During fine-tuning or inference, TerraMind can pause for a moment, imagine a helpful but absent layer, append the imagined tokens to its own input sequence, and then lets the fine-tuned encoder continue to improve its own performance. Because the imagination lives in token space, the approach avoids the heavy diffusion decoding that full image synthesis would require. So, TerraMind can generate any missing modality as an intermediate step — an ability we call Thinking in Modalities (TiM). We refer to the paper for details.

Important

TiM only works with fully pre-trained raw inputs (all bands, no bands parameter). The generator model is frozen and cannot adapt to unseen inputs such as subsets of pre-trained bands. If this is the case for you, you cannot use the TiM models.

To use, suffix _tim to the model name and set tim_modalities.

model_args:
  backbone: terramind_v1_base_tim
  backbone_pretrained: True
  backbone_modalities:
    - S2L2A
  backbone_tim_modalities:
    - LULC
model_args={
    ...
    "backbone": "terramind_v1_base",
    "backbone_pretrained": True,
    "backbone_modalities": ["S2L2A"],
    "backbone_tim_modalities": ["LULC"],
    ...
},
model = BACKBONE_REGISTRY.build(
    "terramind_v1_base_tim",
    pretrained=True,
    modalities=["S2L2A", "S1GRD"],
    tim_modalities=["LULC"]
)

Here is a TiM config example for fine-tuning.


Generation#

Use *_generate models for any-to-any generation.

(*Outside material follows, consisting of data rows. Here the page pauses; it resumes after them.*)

Lemma onmessage_dispatch parse data s message err :
  parse data = Some message ->
  get_property message "error" = inr err ->
  truthy err = false ->
  ws_onmessage parse data s =
  match handler_for s (type_tag message) with
  | Some h =>
      let s' := {| this := this s; window := log (EvHandler (h_id h) message) (window s) |} in
      match h_run h message with
      | Some e => (Return tt, told e s')
      | None => (Return tt, s')
      end
  | None => (Return tt, s)
  end.
Proof.
  intros Hp He Ht. pose proof (get_property_type _ _ He) as Hty.
  unfold ws_onmessage, get_handler, handler_for, told. unfold_monad.
  rewrite Hp. cbn. rewrite He. cbn. rewrite Ht. rewrite Hty. cbn.
  destruct (type_tag message) as [[| | |t| |]|]; try done.
  destruct (messageHandlers (this s) !! t) as [hd|]; [|done].
  cbn. destruct (h_run hd message); cbn; [|done].
  by destruct (onError (this s)).
Qed.

(** C9.  A frame that JSON.parse rejects: onmessage returns normally, the
    manager object is untouched (connection flag, retry state, timer
    handles, registry), so are the sockets and the timer table, and the only
    effect is one call of the error sink, with the SyntaxError, when a sink
    was supplied. *)
Theorem undecodable_frame (parse : string -> option json) (data : string) (s : Sys) :
  parse data = None ->
  let s' := snd (ws_onmessage parse data s) in
  fst (ws_onmessage parse data s) = Return tt /\
  s' = told (SyntaxError data) s /\
  this s' = this s /\
  sockets (window s') = sockets (window s) /\
  timers (window s') = timers (window s) /\
  (onError (this s) = true ->
   trace (window s') = EvOnError (SyntaxError data) :: trace (window s)) /\
  handler_calls (trace (window s')) = handler_calls (trace (window s)).
Proof.
  intros Hp. unfold ws_onmessage, told. unfold_monad. rewrite Hp. cbn.
  destruct (onError (this s)); cbn; repeat split; done.
Qed.

Lemma undecodable_frame_witness :
  sample_parse "not json" = None /\
  reported (trace (window (snd (ws_onmessage sample_parse "not json" sample_open))))
  = [SyntaxError "not json"].
Proof.
  assert (Hp : sample_parse "not json" = None) by reflexivity.
  split; [exact Hp|].
  destruct (undecodable_frame sample_parse "not json" sample_open Hp)
    as (_ & -> & _).
  vm_compute. reflexivity.
Defined.

(** C10.  A registered handler that throws: it is called once with the
    full payload, the exception is caught inside onmessage, which returns
    normally, and is handed to the error sink (when one was supplied); the
    manager object, the sockets and the timer table are untouched. *)
Theorem handler_exception_contained (parse : string -> option json) (data : string)
    (s : Sys) (message : json) (err : jsvalue) (h : MessageHandler) (e : exn) :
  parse data = Some message ->
  get_property message "error" = inr err ->
  truthy err = false ->
  handler_for s (type_tag message) = Some h ->
  h_run h message = Some e ->
  let s' := snd (ws_onmessage parse data s) in
  fst (ws_onmessage parse data s) = Return tt /\
  s' = told e {| this := this s; window := log (EvHandler (h_id h) message) (window s) |} /\
  this s' = this s /\
  sockets (window s') = sockets (window s) /\
  timers (window s') = timers (window s) /\
  next_handle (window s') = next_handle (window s) /\
  handler_calls (trace (window s')) = (h_id h, message) :: handler_calls (trace (window s)) /\
  (onError (this s) = true ->
   trace (window s') = EvOnError e :: EvHandler (h_id h) message :: trace (window s)).
Proof.
  intros Hp He Ht Hh Hr. cbn zeta.
  rewrite (onmessage_dispatch _ _ _ _ _ Hp He Ht), Hh. cbn. rewrite Hr.
  unfold told. cbn. destruct (onError (this s)); cbn; repeat split; done.
Qed.

Lemma handler_exception_contained_witness :
  let s := sample_chat throwing_handler in
  let s' := snd (ws_onmessage sample_parse "chat hi" s) in
  fst (ws_onmessage sample_parse "chat hi" s) = Return tt /\
  this s' = this s /\
  reported (trace (window s')) = [Thrown (JStr "oops")].
Proof.
  cbn zeta.
  destruct (handler_exception_contained sample_parse "chat hi"
              (sample_chat throwing_handler)
              (JObj [("type", JStr "chat"); ("text", JStr "hi")]) None
              throwing_handler (Thrown (JStr "oops"))
              eq_refl eq_refl eq_refl eq_refl eq_refl)
    as (Hret & Hs' & Hthis & _).
  split; [exact Hret|]. split; [exact Hthis|].
  rewrite Hs'. vm_compute. reflexivity.
Defined.



(** C7 (as amended).  A parsed frame whose [error] property is truthy (a
    non-empty string, a non-zero number, true, an array or an object):
    onmessage returns normally after handing new Error(message.error) to
    the sink (when one was supplied); no handler is called, whatever is
    registered for the frame's type, and the manager object, the sockets
    and the timer table are untouched. *)
Theorem server_error_frame (parse : string -> option json) (data : string)
    (s : Sys) (message : json) (err : jsvalue) :
  parse data = Some message ->
  get_property message "error" = inr err ->
  truthy err = true ->
  let s' := snd (ws_onmessage parse data s) in
  fst (ws_onmessage parse data s) = Return tt /\
  s' = told (Error_of err) s /\
  this s' = this s /\
  sockets (window s') = sockets (window s) /\
  timers (window s') = timers (window s) /\
  handler_calls (trace (window s')) = handler_calls (trace (window s)) /\
  (onError (this s) = true ->
   trace (window s') = EvOnError (Error_of err) :: trace (window s)).
Proof.
  intros Hp He Ht. unfold ws_onmessage, told. unfold_monad.
  rewrite Hp. cbn. rewrite He. cbn. rewrite Ht.
  destruct (onError (this s)); cbn; repeat split; done.
Qed.

Lemma server_error_frame_witness :
  let s := sample_chat quiet_handler in
  let s' := snd (ws_onmessage sample_parse "chat with error boom" s) in
  reported (trace (window s')) = [Error_of (Some (JStr "boom"))] /\
  handler_calls (trace (window s')) = [].
Proof.
  cbn zeta.
  destruct (server_error_frame sample_parse "chat with error boom"
              (sample_chat quiet_handler)
              (JObj [("type", JStr "chat"); ("error", JStr "boom")])
              (Some (JStr "boom")) eq_refl eq_refl eq_refl)
    as (_ & Hs' & _ & _ & _ & Hcalls & _).
  split; [rewrite Hs'; vm_compute; reflexivity|].
  rewrite Hcalls. vm_compute. reflexivity.
Defined.

(** C7 as stated fails: the frame {type: "chat", error: ""} carries an
    error field, yet the "chat" handler is called with it and the sink is
    not. *)
Lemma empty_error_reaches_handler :
  let s := sample_chat quiet_handler in
  let message := JObj [("type", JStr "chat"); ("error", JStr "")] in
  let s' := snd (ws_onmessage sample_parse "chat with empty error" s) in
  sample_parse "chat with empty error" = Some message /\
  get_property message "error" = inr (Some (JStr "")) /\
  handler_calls (trace (window s')) = [(h_id quiet_handler, message)] /\
  reported (trace (window s')) = reported (trace (window s)).
Proof. cbn zeta. repeat split; vm_compute; reflexivity. Qed.

(** ** Sending *)

Lemma handleReconnect_returns s : fst (handleReconnect s) = Return tt.
Proof. destruct_sys s. by run_method. Qed.

(** The retry scheduler sends nothing, calls no handler, touches neither
    the sockets nor the transport reference nor the registry. *)
Lemma handleReconnect_frame s :
  let s' := snd (handleReconnect s) in
  frames (trace (window s')) = frames (trace (window s)) /\
  handler_calls (trace (window s')) = handler_calls (trace (window s)) /\
  created (trace (window s')) = created (trace (window s)) /\
  sockets (window s') = sockets (window s) /\
  next_socket (window s') = next_socket (window s) /\
  ws (this s') = ws (this s) /\
  messageHandlers (this s') = messageHandlers (this s) /\
  pingInterval (this s') = pingInterval (this s).
Proof. destruct_sys s. by run_method. Qed.

(** C6.  send(message) never throws.  When the manager holds no transport
    or its transport is not OPEN, send does exactly what the retry scheduler
    does and nothing else: no frame is handed to any socket, and the state
    has no place where the message could be kept.  When the transport is
    OPEN, a serialisable message is handed to it as one frame and nothing
    else changes; a message JSON.stringify rejects goes to the error sink
    instead. *)
Theorem send_gated (message : any) (s : Sys) :
  fst (send message s) = Return tt /\
  (is_open s = false ->
   send message s = handleReconnect s /\
   frames (trace (window (snd (send message s)))) = frames (trace (window s))) /\
  (is_open s = true ->
   exists k, ws (this s) = Some k /\
     snd (send message s) =
     match message with
     | Plain v => {| this := this s; window := log (EvWsSend k v) (window s) |}
     | Circular => told (TypeError "Converting circular structure to JSON") s
     end).
Proof.
  split; [|split].
  - destruct_sys s. by run_method.
  - intros Ho. assert (Hs : send message s = handleReconnect s).
    { destruct_sys s. unfold is_open in Ho. cbn in Ho. unfold send. unfold_monad. cbn.
      destruct w as [k|]; [|done]. by rewrite Ho. }
    split; [done|]. rewrite Hs. apply handleReconnect_frame.
  - intros Ho. destruct_sys s. unfold is_open in Ho. cbn in Ho.
    destruct w as [k|]; [|done]. exists k. split; [done|].
    unfold send, told. unfold_monad. cbn. rewrite Ho.
    destruct message; cbn; [done|]. by destruct sink.
Qed.

Lemma send_gated_witness :
  is_open sample_connecting = false /\
  frames (trace (window (snd (send (Plain ping_message) sample_connecting)))) = [] /\
  reconnect_delays (trace (window (snd (send (Plain ping_message) sample_connecting))))
  = [1000%Z] /\
  is_open sample_open = true /\
  frames (trace (window (snd (send (Plain (JStr "hello")) sample_open))))
  = [(1, JStr "hello"); (1, join_message "room")].
Proof.
  assert (Hc : is_open sample_connecting = false) by (vm_compute; reflexivity).
  assert (Ho : is_open sample_open = true) by (vm_compute; reflexivity).
  destruct (send_gated (Plain ping_message) sample_connecting) as (_ & Hclosed & _).
  destruct (send_gated (Plain (JStr "hello")) sample_open) as (_ & _ & Hopen).
  destruct (Hclosed Hc) as (Hs & Hf). destruct (Hopen Ho) as (k & Hk & Hsnd).
  split; [exact Hc|]. split; [rewrite Hf; vm_compute; reflexivity|].
  split; [rewrite Hs; vm_compute; reflexivity|].
  split; [exact Ho|].
  rewrite Hsnd. assert (k = 1) as -> by (vm_compute in Hk; congruence).
  vm_compute. reflexivity.
Defined.

(** ** Heartbeat *)

Lemma ping_tick_spec s :
  fst (ping_tick s) = Return tt /\
  (is_open s = false -> snd (ping_tick s) = s) /\
  (is_open s = true ->
   exists k, ws (this s) = Some k /\
     snd (ping_tick s) = {| this := this s; window := log (EvWsSend k ping_message) (window s) |}).
Proof.
  destruct_sys s. unfold is_open. cbn. split; [by run_method|split]; intros Ho.
  - unfold ping_tick. unfold_monad. cbn. destruct w as [k|]; [|done]. by rewrite Ho.
  - destruct w as [k|]; [|done]. exists k. split; [done|].
    unfold ping_tick, send. unfold_monad. cbn. rewrite Ho. cbn. by rewrite ?Ho.
Qed.

Lemma ws_onopen_arms_ping t s :
  is_open s = true ->
  let s' := snd (ws_onopen t s) in
  pingInterval (this s') = Some (next_handle (window s)) /\
  timers (window s') !! next_handle (window s)
  = Some {| t_kind := Interval; t_callback := Ping; t_delay := 30000 |}.
Proof.
  destruct_sys s. unfold is_open. cbn. intros Ho.
  destruct w as [k|]; [|done].
  unfold ws_onopen, setupPing, send. unfold_monad. cbn.
  destruct (handle_truthy p); cbn; rewrite Ho; cbn; (split; [done|]);
    apply lookup_insert_eq.
Qed.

model = BACKBONE_REGISTRY.build(
    'terramind_v1_base_generate',
    modalities=['S2L2A'],
    output_modalities=['S2L2A', 'S1GRD', 'LULC'],
    pretrained=True,
    standardize=True,
)

Use standardize=True to automatically apply correct scaling to the inputs and generations. Alternatively, you can find the standardization values from pre-training here. The model requires all pre-trained bands for the inputs.

Demos are provided in terramind_generation.ipynb and any_to_any_generation.ipynb. You can use TerraTorch's large-tile-inference to generate images of larger scenes, which is demonstrated in large_tile_generation.ipynb.


Tokenizers#

Initialize tokenizers from FULL_MODEL_REGISTRY:

from terratorch.registry import FULL_MODEL_REGISTRY

model = FULL_MODEL_REGISTRY.build('terramind_v1_tokenizer_s2l2a', pretrained=True)

Reconstruction example:

with torch.no_grad():
    # Full reconstruction
    reconstruction = model(normalized_input)

    # Encode only
    _, _, tokens = model.encode(normalized_input)

    # Decode only
    reconstruction = model.decode_tokens(tokens)

We provide an example in terramind_tokenizer_reconstruction.ipynb.